Индивидуальность должна вступить в коммуникацию, т. е. быть такой, чтобы ее можно было реализовать и представить себе в контексте культурной символической системы – пусть даже это будет индивидуальность аутсайдера, авангардиста, пусть это будет позиция социальной девиантности. Но когда индивидуальность лишена той лицевой стороны, которая соприкасается с символической системой культуры – сколь бы враждебным не был этот контакт – она обречена соответствовать горькому открытию Вертера: «Быть непонятыми – наша доля»[332].

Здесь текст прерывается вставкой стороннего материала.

(* ===== verification/Util.v ===== *)
(** * Utilities ([ssdlogging/util.h])

    Fixed-width little-endian encoding, the Lehmer random number generator that
    drives sampling and eviction, and the latency statistics ([MyStat], [MySet])
    the monitor decides with.  Bytes are integers below 256, [double] values
    rationals. *)

From S2P Require Import Prelude.
From Stdlib Require Import QArith Qround Znumtheory.
Local Close Scope Q_scope.
Local Open Scope Z_scope.

(** ** Encoding *)

(** The bytes of an integer in memory order on a little-endian machine, which is
    what [memcpy(buf, &value, n)] copies; and back. *)
Fixpoint le_bytes (n : nat) (value : Z) : list Z :=
  match n with
  | O => []
  | S n => (value mod 256) :: le_bytes n (value / 256)
  end.

Fixpoint of_le_bytes (bs : list Z) : Z :=
  match bs with
  | [] => 0
  | b :: bs => b + 256 * of_le_bytes bs
  end.

Definition kLittleEndian : bool := true.

(** [buf[0], buf[1], ...] after [EncodeFixed32(buf, value)]. *)
Definition EncodeFixed32 (kLittleEndian : bool) (value : Z) : list Z :=
  if kLittleEndian then le_bytes 4 value
  else [Z.land value 255; Z.land (Z.shiftr value 8) 255; Z.land (Z.shiftr value 16) 255; Z.land (Z.shiftr value 24) 255].

Definition EncodeFixed64 (kLittleEndian : bool) (value : Z) : list Z :=
  if kLittleEndian then le_bytes 8 value
  else [Z.land value 255; Z.land (Z.shiftr value 8) 255; Z.land (Z.shiftr value 16) 255; Z.land (Z.shiftr value 24) 255;
        Z.land (Z.shiftr value 32) 255; Z.land (Z.shiftr value 40) 255; Z.land (Z.shiftr value 48) 255; Z.land (Z.shiftr value 56) 255].

(** The bytes from [ptr] on; [None]: fewer than read. *)
Definition DecodeFixed32 (kLittleEndian : bool) (ptr : list Z) : option Z :=
  match ptr with
  | b0 :: b1 :: b2 :: b3 :: _ =>
      Some (if kLittleEndian then of_le_bytes [b0; b1; b2; b3]
            else Z.lor (Z.lor (Z.lor b0 (u32 (Z.shiftl b1 8))) (u32 (Z.shiftl b2 16))) (u32 (Z.shiftl b3 24)))
  | _ => None
  end.

Definition DecodeFixed64 (kLittleEndian : bool) (ptr : list Z) : option Z :=
  if kLittleEndian then
    match ptr with
    | b0 :: b1 :: b2 :: b3 :: b4 :: b5 :: b6 :: b7 :: _ => Some (of_le_bytes [b0; b1; b2; b3; b4; b5; b6; b7])
    | _ => None
    end
  else
    lo ← DecodeFixed32 false ptr;
    hi ← DecodeFixed32 false (drop 4 ptr);
    Some (Z.lor (u64 (Z.shiftl hi 32)) lo).

(** ** Random *)
Definition RM : Z := 2147483647.
Definition RA : Z := 16807.

Definition GoodSeed (s : Z) : Z := if negb (Z.land s RM =? 0) then Z.land s RM else 1.

(** The new seed, which is also the result. *)
Definition Next (seed_ : Z) : Z :=
  let product := u64 (seed_ * RA) in
  let seed_ := u32 (Z.shiftr product 31 + Z.land product RM) in
  if RM <? seed_ then u32 (seed_ - RM) else seed_.

(** [Uniform(n)], [OneIn(n)], [Skewed(max_log)]: the result and the new seed. *)
Definition Uniform (n seed_ : Z) : Z * Z := let s := Next seed_ in (s mod n, s).
Definition OneIn (n seed_ : Z) : bool * Z := let s := Next seed_ in (s mod n =? 0, s).
Definition Skewed (max_log seed_ : Z) : Z * Z :=
  let '(b, s) := Uniform (max_log + 1) seed_ in Uniform (Z.shiftl 1 b) s.

(** ** Statistics *)
Record MyStat := { sum_ : Z; size_ : Z }.
Definition SCALE : Z := 1000000.

Definition MyStat_add (value : Q) (s : MyStat) : MyStat :=
  {| sum_ := u64 (sum_ s + Qfloor (value * inject_Z SCALE)); size_ := u64 (size_ s + 1) |}.
Definition MyStat_sum (s : MyStat) : Q := (inject_Z (sum_ s) / inject_Z SCALE)%Q.
Definition MyStat_avg (s : MyStat) : Q := (inject_Z (sum_ s) / inject_Z (size_ s) / inject_Z SCALE)%Q.
Definition MyStat_reset (s : MyStat) : MyStat := {| sum_ := 0; size_ := 0 |}.

(** [MySet]: [data_] up to [size_]; the mapping is larger and zero beyond. *)
Record MySet := { data_ : list Q; cursor : Z; sorted : bool }.
(** The default constructor leaves [sorted] as it is. *)
Definition new_MySet (sorted : bool) : MySet := {| data_ := []; cursor := 0; sorted := sorted |}.
Definition max_size : Z := 2 ^ 30.

Definition set_size (s : MySet) : Z := Z.of_nat (length (data_ s)).
Definition set_insert (value : Q) (s : MySet) : res MySet :=
  if set_size s <? max_size then Ok {| data_ := data_ s ++ [value]; cursor := cursor s; sorted := false |} else Crash AssertFail.
Definition set_get (index : Z) (s : MySet) : res Q :=
  if index <? set_size s then
    match data_ s !! Z.to_nat index with Some x => Ok x | None => Crash OutOfRange end
  else Crash AssertFail.
Definition set_reset (s : MySet) : MySet := {| data_ := []; cursor := 0; sorted := false |}.
Definition sumQ (l : list Q) : Q := foldr Qplus 0%Q l.

(** [print_from_last_end(step)]: the average since the cursor, [None] for the
    early return (which answers 100 and leaves [step] alone). *)
Definition print_from_last_end (s : MySet) : option (Q * Z) * MySet :=
  let size := set_size s in
  if (size =? 0) || (size <=? cursor s) then (None, s)
  else
    let step := size - cursor s in
    (Some ((sumQ (drop (Z.to_nat (cursor s)) (data_ s)) / inject_Z step)%Q, step),
     {| data_ := data_ s; cursor := size + 1; sorted := sorted s |}).

Definition size_from_last_end (s : MySet) : Z :=
  let size := set_size s in
  if (size =? 0) || (size <=? cursor s) then 0 else size - cursor s.

(** ** Encoding lemmas *)
Definition bytes (bs : list Z) : Prop := Forall (fun b => 0 <= b < 256) bs.

Lemma le_bytes_ok n v : 0 <= v -> bytes (le_bytes n v).
Proof.
  revert v. induction n as [|n IH]; intros v Hv; constructor.
  - by apply Z.mod_pos_bound.
  - apply IH. by apply Z.div_pos.
Qed.

Lemma of_le_bytes_le n v : 0 <= v < 256 ^ Z.of_nat n -> of_le_bytes (le_bytes n v) = v.
Proof.
  revert v. induction n as [|n IH]; intros v Hv; [cbn in *; lia|]. cbn [le_bytes of_le_bytes].
  rewrite Nat2Z.inj_succ, Z.pow_succ_r in Hv by lia. rewrite IH.
  - rewrite Z.add_comm. symmetry. by apply Z.div_mod.
  - split; [by apply Z.div_pos; lia|]. apply Z.div_lt_upper_bound; lia.
Qed.

Lemma land_255 v : Z.land v 255 = v mod 256.
Proof. change 255 with (Z.ones 8). by rewrite Z.land_ones. Qed.

Lemma shiftr_div v k : 0 <= k -> Z.shiftr v k = v / 2 ^ k.
Proof. apply Z.shiftr_div_pow2. Qed.

(** The portable branch stores the bytes [memcpy] copies. *)
Lemma encode32_portable v : EncodeFixed32 false v = le_bytes 4 v.
Proof.
  unfold EncodeFixed32. cbn [le_bytes]. rewrite !land_255, !shiftr_div by lia.
  by rewrite !Z.div_div by lia.
Qed.

Lemma encode64_portable v : EncodeFixed64 false v = le_bytes 8 v.
Proof.
  unfold EncodeFixed64. cbn [le_bytes]. rewrite !land_255, !shiftr_div by lia.
  by rewrite !Z.div_div by lia.
Qed.

(** Disjoint bits: [or] is addition. *)
Lemma lor_add a b k : 0 <= k -> 0 <= a < 2 ^ k -> Z.lor a (Z.shiftl b k) = a + 2 ^ k * b.
Proof.
  intros Hk Ha. assert (Hl : Z.land a (Z.shiftl b k) = 0).
  { apply Z.bits_inj'. intros n Hn. rewrite Z.land_spec, Z.bits_0, Z.shiftl_spec by done.
    destruct (Z.lt_ge_cases n k).
    - rewrite (Z.testbit_neg_r b) by lia. apply andb_false_r.
    - destruct (decide (a = 0)) as [->|]; [by rewrite Z.bits_0|].
      rewrite (Z.bits_above_log2 a n); [done | lia |].
      apply Z.log2_lt_pow2; [lia|]. assert (2 ^ k <= 2 ^ n) by (apply Z.pow_le_mono_r; lia). lia. }
  assert (H := Z.add_lor_land a (Z.shiftl b k)). rewrite Hl, Z.add_0_r in H. rewrite H, Z.shiftl_mul_pow2 by done. lia.
Qed.

Lemma decode32_portable b0 b1 b2 b3 rest :
  bytes [b0; b1; b2; b3] ->
  DecodeFixed32 false (b0 :: b1 :: b2 :: b3 :: rest) = DecodeFixed32 true (b0 :: b1 :: b2 :: b3 :: rest).
Proof.
  unfold bytes. rewrite !Forall_cons. intros (H0 & H1 & H2 & H3 & _). unfold DecodeFixed32. f_equal.
  rewrite !u32_small by (rewrite Z.shiftl_mul_pow2; lia).
  rewrite (lor_add b0 b1 8), (lor_add _ b2 16), (lor_add _ b3 24) by lia. cbn [of_le_bytes]. lia.
Qed.

Lemma decode32_bound ptr v : bytes ptr -> DecodeFixed32 true ptr = Some v -> 0 <= v < 2 ^ 32.
Proof.
  unfold bytes. destruct ptr as [|b0 [|b1 [|b2 [|b3 rest]]]]; try done. rewrite !Forall_cons.
  intros (H0 & H1 & H2 & H3 & _) [= <-]. lia.
Qed.

Lemma decode64_portable ptr : bytes ptr -> DecodeFixed64 false ptr = DecodeFixed64 true ptr.
Proof.
  unfold bytes. destruct ptr as [|b0 [|b1 [|b2 [|b3 [|b4 [|b5 [|b6 [|b7 rest]]]]]]]]; try done.
  rewrite !Forall_cons. intros (H0 & H1 & H2 & H3 & H4 & H5 & H6 & H7 & _).
  unfold DecodeFixed64. cbn [drop]. rewrite !decode32_portable by (unfold bytes; rewrite !Forall_cons; auto).
  cbn [DecodeFixed32 mbind option_bind]. f_equal. cbn [of_le_bytes].
  rewrite u64_small by (rewrite Z.shiftl_mul_pow2; lia).
  rewrite Z.lor_comm, (lor_add _ _ 32) by lia. lia.
Qed.

Lemma decode_encode32 le1 le2 v rest :
  0 <= v < 2 ^ 32 -> DecodeFixed32 le2 (EncodeFixed32 le1 v ++ rest) = Some v.
Proof.
  intros Hv. assert (He : EncodeFixed32 le1 v = le_bytes 4 v) by (destruct le1; [done | apply encode32_portable]).
  assert (Hb := le_bytes_ok 4 v ltac:(lia)). rewrite He.
  transitivity (DecodeFixed32 true (le_bytes 4 v ++ rest)).
  - destruct le2; [done|]. cbn [le_bytes app] in *. by apply decode32_portable.
  - cbn [le_bytes app DecodeFixed32]. f_equal. apply (of_le_bytes_le 4). cbn. lia.
Qed.

Lemma decode_encode64 le1 le2 w rest :
  0 <= w < 2 ^ 64 -> DecodeFixed64 le2 (EncodeFixed64 le1 w ++ rest) = Some w.
Proof.
  intros Hw. assert (He : EncodeFixed64 le1 w = le_bytes 8 w) by (destruct le1; [done | apply encode64_portable]).
  assert (Hb := le_bytes_ok 8 w ltac:(lia)). rewrite He.
  transitivity (DecodeFixed64 true (le_bytes 8 w)).
  - destruct le2; [done|]. rewrite <- (decode64_portable _ Hb). done.
  - cbn [le_bytes DecodeFixed64]. f_equal. apply (of_le_bytes_le 8). cbn. lia.
Qed.

Lemma length_encode32 le v : length (EncodeFixed32 le v) = 4%nat.
Proof. by destruct le. Qed.

Lemma length_encode64 le v : length (EncodeFixed64 le v) = 8%nat.
Proof. by destruct le. Qed.

(** ** The generator *)
Lemma land_RM x : Z.land x RM = x mod 2 ^ 31.
Proof. change RM with (Z.ones 31). by rewrite Z.land_ones. Qed.

(** Two words are congruent modulo [2^31 - 1] when their digits in base [2^31]
    are added. *)
Lemma fold_mod p : (p / 2 ^ 31 + p mod 2 ^ 31) mod RM = p mod RM.
Proof.
  rewrite (Z.div_mod p (2 ^ 31)) at 3 by lia. unfold RM.
  replace (2 ^ 31 * (p / 2 ^ 31) + p mod 2 ^ 31) with (p / 2 ^ 31 + p mod 2 ^ 31 + (p / 2 ^ 31) * 2147483647) by lia.
  by rewrite Z.mod_add.
Qed.

Lemma Next_mod seed_ : 0 < seed_ < RM -> Next seed_ = (seed_ * RA) mod RM /\ 0 < Next seed_ < RM.
Proof.
  intros Hs. unfold Next. unfold RM, RA in *. rewrite u64_small by lia. set (p := seed_ * 16807).
  assert (Hp : 0 < p < 2147483647 * 16807) by lia.
  assert (Hf := fold_mod p). unfold RM in Hf. rewrite Z.shiftr_div_pow2 by lia.
  assert (Hl := land_RM p). unfold RM in Hl. rewrite Hl.
  assert (Hm := Z.mod_pos_bound p (2 ^ 31) ltac:(lia)).
  assert (Hd : 0 <= p / 2 ^ 31 < 16807) by (split; [apply Z.div_pos; lia | apply Z.div_lt_upper_bound; lia]).
  assert (Hne : p mod 2147483647 <> 0).
  { intros H0. apply Z.mod_divide in H0; [|lia]. unfold p in H0. rewrite Z.mul_comm in H0.
    apply Z.gauss in H0; [|vm_compute; reflexivity]. apply Z.divide_pos_le in H0; lia. }
  assert (Hr := Z.mod_pos_bound p 2147483647 ltac:(lia)).
  set (q := p / 2 ^ 31 + p mod 2 ^ 31) in *. rewrite (u32_small q) by lia.
  destruct (Z.ltb_spec 2147483647 q).
  - rewrite u32_small by lia. replace q with (q - 2147483647 + 1 * 2147483647) in Hf by lia.
    rewrite Z.mod_add, Z.mod_small in Hf by lia. lia.
  - destruct (decide (q = 2147483647)) as [Hq|].
    + rewrite Hq, Z.mod_same in Hf by lia. lia.
    + rewrite Z.mod_small in Hf by lia. lia.
Qed.

(** ** Properties *)

(** The fixed-width codecs are inverse to each other, whichever branch
    writes and whichever reads, with any bytes behind. *)
Theorem fixed_roundtrip le1 le2 v w rest :
  0 <= v < 2 ^ 32 -> 0 <= w < 2 ^ 64 ->
  DecodeFixed32 le2 (EncodeFixed32 le1 v ++ rest) = Some v /\ DecodeFixed64 le2 (EncodeFixed64 le1 w ++ rest) = Some w.
Proof. intros Hv Hw. split; [by apply decode_encode32 | by apply decode_encode64]. Qed.

(** From a good seed [Next] computes [seed * 16807 mod (2^31 - 1)] without
    overflow and stays strictly between 0 and [2^31 - 1]; so the draws of
    [Uniform] and [Skewed] are in their ranges. *)
Theorem random_next_lehmer seed_ n max_log :
  0 < seed_ < RM -> 0 < n -> 0 <= max_log < 31 ->
  Next seed_ = (seed_ * RA) mod RM /\ 0 < Next seed_ < RM /\
  0 <= (Uniform n seed_).1 < n /\ 0 <= (Skewed max_log seed_).1 < 2 ^ max_log.
Proof.
  intros Hs Hn Hm. destruct (Next_mod seed_ Hs) as [H1 H2]. split; [done|]. split; [done|]. split; [cbn; by apply Z.mod_pos_bound|].
  unfold Skewed; cbn; set (b := Next seed_ mod (max_log + 1));
    assert (Hb := Z.mod_pos_bound (Next seed_) (max_log + 1) ltac:(lia)); fold b in Hb;
    rewrite Z.shiftl_1_l; assert (0 < 2 ^ b) by (apply Z.pow_pos_nonneg; lia);
    assert (2 ^ b <= 2 ^ max_log) by (apply Z.pow_le_mono_r; lia);
    assert (Hr := Z.mod_pos_bound (Next (Next seed_)) (2 ^ b) ltac:(lia)); lia.
Qed.

(** [GoodSeed] lets through the one seed the generator must not have:
    every word whose low 31 bits are all ones gives the seed [M], and from then
    on [Next] returns [M] for ever. *)
Theorem random_stuck_seed s k :
  0 <= s < 2 ^ 32 -> s mod 2 ^ 31 = RM -> GoodSeed s = RM /\ Nat.iter k Next RM = RM.
Proof.
  intros Hs Hm. split.
  - unfold GoodSeed. by rewrite land_RM, Hm.
  - induction k as [|k IH]; [done|].
    change (Nat.iter (S k) Next RM) with (Next (Nat.iter k Next RM)). rewrite IH. vm_compute. reflexivity.
Qed.

(** [print_from_last_end] loses a sample per report: it leaves the cursor
    one past the end, so of the samples inserted until the next report the
    first is not counted, and a single one is reported as none. *)
Theorem set_step_drops_sample s r x xs s2 :
  print_from_last_end s = (Some r, s2) -> 
  let s3 := {| data_ := data_ s2 ++ x :: xs; cursor := cursor s2; sorted := false |} in
  size_from_last_end s3 = Z.of_nat (length xs) /\
  (print_from_last_end s3).1 =
    (if bool_decide (xs = []) then None else Some ((sumQ xs / inject_Z (Z.of_nat (length xs)))%Q, Z.of_nat (length xs))).
Proof.
  intros Hp s3. unfold print_from_last_end in Hp.
  destruct ((set_size s =? 0) || (set_size s <=? cursor s)); [done|]. injection Hp as _ <-. cbn in s3.
  unfold size_from_last_end, print_from_last_end, set_size. subst s3. cbn [data_ cursor].
  rewrite length_app. cbn [length]. fold (set_size s). unfold set_size.
  rewrite (proj2 (Z.eqb_neq _ 0)) by lia. cbn [orb].
  destruct (Z.leb_spec (Z.of_nat (length (data_ s) + S (length xs))) (Z.of_nat (length (data_ s)) + 1)).
  - assert (length xs = 0)%nat as Hl by lia. apply nil_length_inv in Hl. by subst.
  - rewrite bool_decide_eq_false_2 by (intros ->; cbn in *; lia). split; [lia|]. cbn. f_equal.
    replace (Z.to_nat (Z.of_nat (length (data_ s)) + 1)) with (length (data_ s) + 1)%nat by lia.
    rewrite drop_app_add'; [|done]. cbn. do 2 f_equal; [f_equal|]; lia.
Qed.

Lemma fixed_roundtrip_witness :
  DecodeFixed32 true (EncodeFixed32 false 305419896 ++ [7]) = Some 305419896 /\
  DecodeFixed64 true (EncodeFixed64 false 1311768467463790320 ++ [7]) = Some 1311768467463790320.
Proof. apply (fixed_roundtrip false true 305419896 1311768467463790320 [7]); lia. Defined.

Lemma random_next_lehmer_witness : Next 42 = 705894 /\ 0 <= (Uniform 10 42).1 < 10.
Proof.
  destruct (random_next_lehmer 42 10 5) as (H1 & _ & H2 & _); [unfold RM; lia | lia | lia |].
  split; [rewrite H1; vm_compute; reflexivity | exact H2].
Defined.

Lemma random_stuck_seed_witness : GoodSeed 4294967295 = RM /\ Nat.iter 10 Next RM = RM.
Proof. apply random_stuck_seed; [lia | vm_compute; reflexivity]. Defined.

Lemma set_step_drops_sample_witness :
  let s := {| data_ := [5%Q]; cursor := 0; sorted := false |} in
  size_from_last_end {| data_ := data_ s ++ [9%Q]; cursor := cursor (print_from_last_end s).2; sorted := false |} = 0.
Proof. exact (proj1 (set_step_drops_sample {| data_ := [5%Q]; cursor := 0; sorted := false |} _ 9%Q [] _ eq_refl)). Defined.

Прежде чем мы перейдем к двуосновной модели индивидуальности, нам бы хотелось еще указать на ту особую остроту и актуальность, которую изображенная у Гете внутренняя противоречивость личности имела в его эпоху. Вернемся сначала к Лейбницу, чтобы убедиться в том, насколько характерна была проблематика Вертера для всей эпохи модерна. Как уже указывалось, лейбницианский концепт индивидуальности допускал возможность удвоения этического ориентира, сосуществование всеобщего нравственного закона и индивидуального предназначения. В системе предустановленной гармонии никакой конфликт между двумя ориентирами был немыслим, и Лейбниц их различия не замечает. Но в Вертере культурно-исторический фон уже совершенно иной. Гордо сравнивая себя с Христом, герой Гете заявляет:
Ведь говорит же Сын Божий, что те лишь пребудут с ним, кого дал ему Отец? А что, если я не дан ему? Что если, как подсказывает мне сердце, Отец хочет меня оставить себе? […] И если Господу, сошедшему с небес, горька была чаша на человеческих его устах, зачем же мне проявлять гордыню и притворяться, будто для меня она сладка? И зачем мне стыдиться в тот страшный миг, когда все существо мое содрогается между бытием и небытием, когда прошедшее, точно молнией, озаряет мрачную бездну грядущего, и все вокруг гибнет, и мир рушится вместе со мной? (6, 72)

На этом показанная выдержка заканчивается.